Assigned task:
Please write out exactly the lines of the data below from the line holding "run_prog (pzoom p)" through the line holding "- unfold zoom.", and leave out the rest.

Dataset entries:
(* ===== verification/ServerThreads.v ===== *)
(** The connections of the server with their awaits: [src/server.rs].

    [dispatch], the request loop and [handle_connection] once more, as programs over the
    vault and the stream of the connection: a request runs the program of the vault
    operation it asks for, lock by lock and await by await. The handshake, and after it the
    reading or writing of a frame, is one action: the stream belongs to the connection and
    no other task touches it. Run alone, the programs are the handlers of [Server]. *)
From S2P Require Import Prelude Threads Text Concrete Types Lease Policy Session.
From S2P Require Import Store Crypto KeySource Auth AuditEvents Vault VaultProps VaultThreads.
From S2P Require Import Frame Protocol Server.

Local Open Scope string_scope.
Local Open Scope Z_scope.
Local Open Scope list_scope.

(** ** Programs on a part of the state *)

Section zooming.
Context {St T E L : Type} (get : St → T) (put : T → St → St).

Fixpoint pzoom {B} (p : Prog T E L B) : Prog St E L B :=
  match p with
  | Ret r => Ret r
  | Acquire l m k => Acquire l m (pzoom k)
  | Release l k => Release l (pzoom k)
  | Act a k => Act (zoom get put a) (λ r, pzoom (k r))
  end.

(** What is put is what there is, and the last to put is right. *)
Class Lens : Prop := {
  lens_get_put : ∀ x s, get (put x s) = x;
  lens_put_get : ∀ s, put (get s) s = s;
  lens_put_put : ∀ x y s, put y (put x s) = put y s
}.

Lemma run_prog_zoom `{!Lens} {B} (p : Prog T E L B) :
  run_prog (pzoom p) ≈ zoom get put (run_prog p).
Proof.
  intros s w. unfold zoom. revert s w.
  induction p as [r|l m k IH|l k IH|C a k IH]; intros s w; simpl; [|apply IH..|].
  - by rewrite lens_put_get.
  - unfold zoom. destruct (a (get s) w) as [[r x] w']. rewrite IH, lens_get_put.
    destruct (run_prog (k r) x w') as [[r' y] w2]. by rewrite lens_put_put.
Qed.
End zooming.

(** [match p.await { .. }]: the outcome as a value. *)
Definition ptry {St E L B} (p : Prog St E L B) : Prog St E L (outcome E B) :=
  pseq p (λ r, match r with Panic => Ret Panic | r => Ret (Ok r) end).
Lemma run_prog_try {St E L B} (p : Prog St E L B) : run_prog (ptry p) ≈ try_ (run_prog p).
Proof.
  intros s w. unfold ptry, try_. rewrite run_prog_seq.
  by destruct (run_prog p s w) as [[[b|e|] s'] w'].
Qed.
#[global] Instance try_proper {St E F A} :
  Proper (eqM ==> eqM) (try_ (St := St) (E := E) (F := F) (A := A)).
Proof. intros m m' Hm s w. unfold try_. by rewrite Hm. Qed.
#[global] Instance zoom_proper {St T E A} (get : St → T) (put : T → St → St) :
  Proper (eqM ==> eqM) (zoom (E := E) (A := A) get put).
Proof. intros m m' Hm s w. unfold zoom. by rewrite Hm. Qed.

(** ** Requests *)

Section dispatch.
Context {K S A V : Type}.
Context `{!Env, !Chrono, !UuidText, !HashIter, !Aead}.
Context `{!KeySource K, !SecretStore S, !AuditLog A}.
Context `{!Wire V, !Base64}.
Abbreviation VP := (Prog (Vault K S A) Error VaultLock).
Implicit Type request : Request V.

Definition parse_params_prog {B} `{!SerdeValue V B} request (k : B → VP (Response V))
    : VP (Response V) :=
  match from_value (request_params request) with
  | Ok r => k r
  | Err e => mret (invalid_request (request_id request) ("invalid params: " +:+ e))
  | Panic => Ret Panic
  end.

Definition json_value_prog {B} `{!SerdeValue V B} (id : Uuid) (value : B) : VP (Response V) :=
  match to_value value with
  | Ok v => mret (Response_success id v)
  | Err e => mret (invalid_request id ("serialization failed: " +:+ e))
  | Panic => Ret Panic
  end.
Definition json_response_prog {B} `{!SerdeValue V B} (id : Uuid) (result : VP B)
    : VP (Response V) :=
  r ← ptry result;
  match r with
  | Ok value => json_value_prog id value
  | Err e => mret (Response_from_error id e)
  | Panic => Ret Panic
  end.
Definition unit_response_prog (id : Uuid) (result : VP unit) : VP (Response V) :=
  r ← ptry result;
  match r with
  | Ok _ => mret (Response_success id empty_object)
  | Err e => mret (Response_from_error id e)
  | Panic => Ret Panic
  end.

Definition dispatch_store_secret_prog request (peer : PeerIdentity) : VP (Response V) :=
  let id := request_id request in
  parse_params_prog request (λ req : StoreSecretRequest V,
  match b64_decode (ssr_plaintext req) with
  | Err e => mret (invalid_request id ("invalid base64: " +:+ e))
  | Panic => Ret Panic
  | Ok plaintext =>
    match from_value (ssr_kind req) with
    | Err e => mret (invalid_request id ("invalid kind: " +:+ e))
    | Panic => Ret Panic
    | Ok kind =>
      json_response_prog id
        (store_secret_prog (SecretName_new (ssr_name req)) plaintext kind
           (ssr_description req) peer)
    end
  end).

Definition dispatch_request_lease_prog request (peer : PeerIdentity)
    (identity : ConnectionIdentity) : VP (Response V) :=
  parse_params_prog request (λ req : RequestLeaseRequest,
  let agent := resolve_agent identity (rlr_agent req) in
  json_response_prog (request_id request)
    (request_lease_prog agent (SecretName_new (rlr_secret_name req))
       (DomainScope_new (rlr_domain req)) peer)).

Definition dispatch_access_secret_prog request (peer : PeerIdentity) : VP (Response V) :=
  let id := request_id request in
  parse_params_prog request (λ req : AccessSecretRequest,
  r ← ptry (access_secret_prog (LeaseId_from_uuid (asr_lease_id req))
              (asr_target_domain req) peer);
  match r with
  | Ok guard =>
    let secret := LeaseGuard_expose guard (λ s, b64_encode (as_bytes s)) in
    json_value_prog id (mkAccessSecretResponse secret)
  | Err e => mret (Response_from_error id e)
  | Panic => Ret Panic
  end).

Definition dispatch_revoke_lease_prog request (peer : PeerIdentity) : VP (Response V) :=
  let id := request_id request in
  parse_params_prog request (λ req : RevokeLeaseRequest V,
  match from_value (rvl_reason req) with
  | Err e => mret (invalid_request id ("invalid reason: " +:+ e))
  | Panic => Ret Panic
  | Ok reason =>
    unit_response_prog id
      (revoke_lease_prog (LeaseId_from_uuid (rvl_lease_id req)) reason peer)
  end).

Definition dispatch_revoke_all_prog request (peer : PeerIdentity)
    (identity : ConnectionIdentity) : VP (Response V) :=
  parse_params_prog request (λ req : RevokeAllForAgentRequest,
  let agent := resolve_agent identity (raa_agent req) in
  json_response_prog (request_id request)
    (count ← revoke_all_for_agent_prog agent peer;
     mret (mkRevokeAllForAgentResponse count))).

Definition dispatch_list_secrets_prog request : VP (Response V) :=
  json_response_prog (request_id request)
    (secrets ← atomic Vault_list_secrets;
     mret (mkListSecretsResponse (omap (λ s : SecretMetadata, ok (to_value s)) secrets))).

Definition dispatch_renew_lease_prog request (peer : PeerIdentity) : VP (Response V) :=
  parse_params_prog request (λ req : RenewLeaseRequest,
  json_response_prog (request_id request)
    (renew_lease_prog (LeaseId_from_uuid (rnl_lease_id req)) (rnl_extension_secs req) peer)).

Definition dispatch_delete_secret_prog request (peer : PeerIdentity) : VP (Response V) :=
  parse_params_prog request (λ req : DeleteSecretRequest,
  unit_response_prog (request_id request)
    (delete_secret_prog (SecretName_new (dsr_name req)) peer)).

Definition dispatch_prog request (peer : PeerIdentity) (identity : ConnectionIdentity)
    : VP (Response V) :=
  let method := request_method request in
  if bool_decide (method ∈ ADMIN_METHODS) && negb (bool_decide (identity_role identity = Admin))
  then mret (role_denied request identity)
  else if str_eqb method STORE_SECRET then dispatch_store_secret_prog request peer
  else if str_eqb method REQUEST_LEASE then dispatch_request_lease_prog request peer identity
  else if str_eqb method ACCESS_SECRET then dispatch_access_secret_prog request peer
  else if str_eqb method REVOKE_LEASE then dispatch_revoke_lease_prog request peer
  else if str_eqb method REVOKE_ALL_FOR_AGENT then dispatch_revoke_all_prog request peer identity
  else if str_eqb method LIST_SECRETS then dispatch_list_secrets_prog request
  else if str_eqb method RENEW_LEASE then dispatch_renew_lease_prog request peer
  else if str_eqb method DELETE_SECRET then dispatch_delete_secret_prog request peer
  else mret (invalid_request (request_id request)
               ("unknown method: " +:+ request_method request)).

(** Alone, a request is what [dispatch] makes of it. *)

Lemma parse_params_alone `{!SerdeValue V B} request (k : B → VP (Response V)) k' :
  (∀ b, run_prog (k b) ≈ k' b) →
  run_prog (parse_params_prog request k) ≈ parse_params request k'.
Proof.
  intros Hk. unfold parse_params_prog, parse_params.
  by destruct (from_value (request_params request)).
Qed.
Lemma json_value_alone `{!SerdeValue V B} id (b : B) :
  run_prog (json_value_prog id b) ≈ json_value id b.
Proof. unfold json_value_prog, json_value. by destruct (to_value b). Qed.
Lemma json_response_alone `{!SerdeValue V B} id (p : VP B) m :
  run_prog p ≈ m → run_prog (json_response_prog id p) ≈ json_response id m.
Proof.
  intros Hp. unfold json_response_prog, json_response. rewrite run_prog_bind, run_prog_try, Hp.
  apply bind_proper; [|done]. intros [b|e|]; [apply json_value_alone|done..].
Qed.
Lemma unit_response_alone id (p : VP unit) m :
  run_prog p ≈ m → run_prog (unit_response_prog id p) ≈ unit_response id m.
Proof.
  intros Hp. unfold unit_response_prog, unit_response. rewrite run_prog_bind, run_prog_try, Hp.
  apply bind_proper; [|done]. by intros [b|e|].
Qed.

Lemma dispatch_alone request peer identity :
  run_prog (dispatch_prog request peer identity) ≈ dispatch request peer identity.
Proof.
  unfold dispatch_prog, dispatch. repeat case_match; try done.
  - apply parse_params_alone. intros req. repeat case_match; try done.
    apply json_response_alone, store_secret_alone.
  - apply parse_params_alone. intros req. apply json_response_alone, request_lease_alone.
  - apply parse_params_alone. intros req. rewrite run_prog_bind, run_prog_try, access_secret_alone.
    apply bind_proper; [|done]. intros [g|e|]; [apply json_value_alone|done..].
  - apply parse_params_alone. intros req. repeat case_match; try done.
    apply unit_response_alone, revoke_lease_alone.
  - apply parse_params_alone. intros req. apply json_response_alone.
    rewrite run_prog_bind. apply bind_proper; [done|]. apply revoke_loop_alone.
  - apply json_response_alone. by rewrite run_prog_bind, run_prog_atomic.
  - apply parse_params_alone. intros req. apply json_response_alone, renew_lease_alone.
  - apply parse_params_alone. intros req. apply unit_response_alone, delete_secret_alone.
Qed.
End dispatch.

(** ** Connections *)

Section connection.
Context {K S A V T : Type}.
Context `{!Env, !StreamIO, !Chrono, !UuidText, !HashIter, !Aead, !Sha256}.
Context `{!KeySource K, !SecretStore S, !AuditLog A, !Authenticator T}.
Context `{!Wire V, !Base64}.
Context `{!Serde ClientHello, !Serde ServerHello, !Serde (Request V), !Serde (Response V)}.
Abbreviation CP := (Prog (Conn K S A) Error VaultLock).

Definition put_vault (v : Vault K S A) (c : Conn K S A) : Conn K S A := mkConn v (conn_stream c).
#[global] Instance conn_vault_lens : Lens conn_vault put_vault.
Proof. split; [done| |done]. by intros []. Qed.

Definition serve_one_prog (peer : PeerIdentity) (identity : ConnectionIdentity) : CP bool :=
  frame ← atomic (try_ (on_stream read_frame));
  match frame with
  | Panic => Ret Panic
  | Err e =>
    let msg := Error_to_string e in
    if contains "unexpected EOF" msg then mret false else
    atomic (send_best_effort (invalid_request 0%N ("frame error: " +:+ msg)));;
    mret false
  | Ok f =>
    match from_json (from_bytes f) with
    | Panic => Ret Panic
    | Err e =>
      atomic (send_best_effort (invalid_request 0%N ("invalid request: " +:+ e)));;
      mret true
    | Ok request =>
      response ← pzoom conn_vault put_vault (dispatch_prog request peer identity);
      resp_bytes ← Ret (map_err (λ e, Transport ("failed to serialize response: " +:+ e))
                          (to_json response));
      atomic (on_stream (write_frame (as_bytes resp_bytes)));;
      mret true
    end
  end.

Fixpoint request_loop_prog (fuel : nat) (peer : PeerIdentity) (identity : ConnectionIdentity)
    : CP (option unit) :=
  match fuel with
  | O => mret None
  | Datatypes.S fuel' =>
    go ← serve_one_prog peer identity;
    if go : bool then request_loop_prog fuel' peer identity else mret (Some tt)
  end.

Definition handle_connection_prog (peer : PeerIdentity) (authenticator : T) : CP (option unit) :=
  accepted ← atomic (handshake peer authenticator);
  match accepted with
  | None => mret (Some tt)
  | Some (peer', identity) =>
    c ← atomic read;
    request_loop_prog (Datatypes.S (length (incoming (conn_stream c)))) peer' identity
  end.

Lemma serve_one_alone peer identity :
  run_prog (serve_one_prog peer identity) ≈ serve_one (V := V) peer identity.
Proof.
  unfold serve_one_prog, serve_one. rewrite run_prog_bind, run_prog_atomic.
  apply bind_proper; [|done]. intros [f|e|]; [| |done].
  - destruct (from_json (from_bytes f)) as [request|e|]; [| |done].
    + rewrite run_prog_bind, (run_prog_zoom conn_vault put_vault), dispatch_alone.
      apply bind_proper; [|done]. intros response. rewrite run_prog_bind.
      apply bind_proper; [|done]. intros b. by rewrite run_prog_bind, run_prog_atomic.
    + by rewrite run_prog_bind, run_prog_atomic.
  - cbv zeta. case_match; [done|]. by rewrite run_prog_bind, run_prog_atomic.
Qed.

Lemma request_loop_alone fuel peer identity :
  run_prog (request_loop_prog fuel peer identity) ≈ request_loop (V := V) fuel peer identity.
Proof.
  induction fuel as [|fuel IH]; [done|]. cbn [request_loop_prog request_loop].
  rewrite run_prog_bind, serve_one_alone. apply bind_proper; [|done]. by intros [|].
Qed.

(** Alone, a connection is served as [handle_connection] serves it. *)
Theorem handle_connection_alone peer authenticator :
  run_prog (handle_connection_prog peer authenticator) ≈
  handle_connection (V := V) peer authenticator.
Proof.
  unfold handle_connection_prog, handle_connection. rewrite run_prog_bind, run_prog_atomic.
  apply bind_proper; [|done]. intros [[peer' identity]|]; [|done].
  rewrite run_prog_bind, run_prog_atomic. apply bind_proper; [|done].
  intros c. apply request_loop_alone.
Qed.
End connection.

Problem solution:
  run_prog (pzoom p) ≈ zoom get put (run_prog p).
Proof.
  intros s w. unfold zoom. revert s w.
  induction p as [r|l m k IH|l k IH|C a k IH]; intros s w; simpl; [|apply IH..|].
  - by rewrite lens_put_get.
  - unfold zoom. destruct (a (get s) w) as [[r x] w']. rewrite IH, lens_get_put.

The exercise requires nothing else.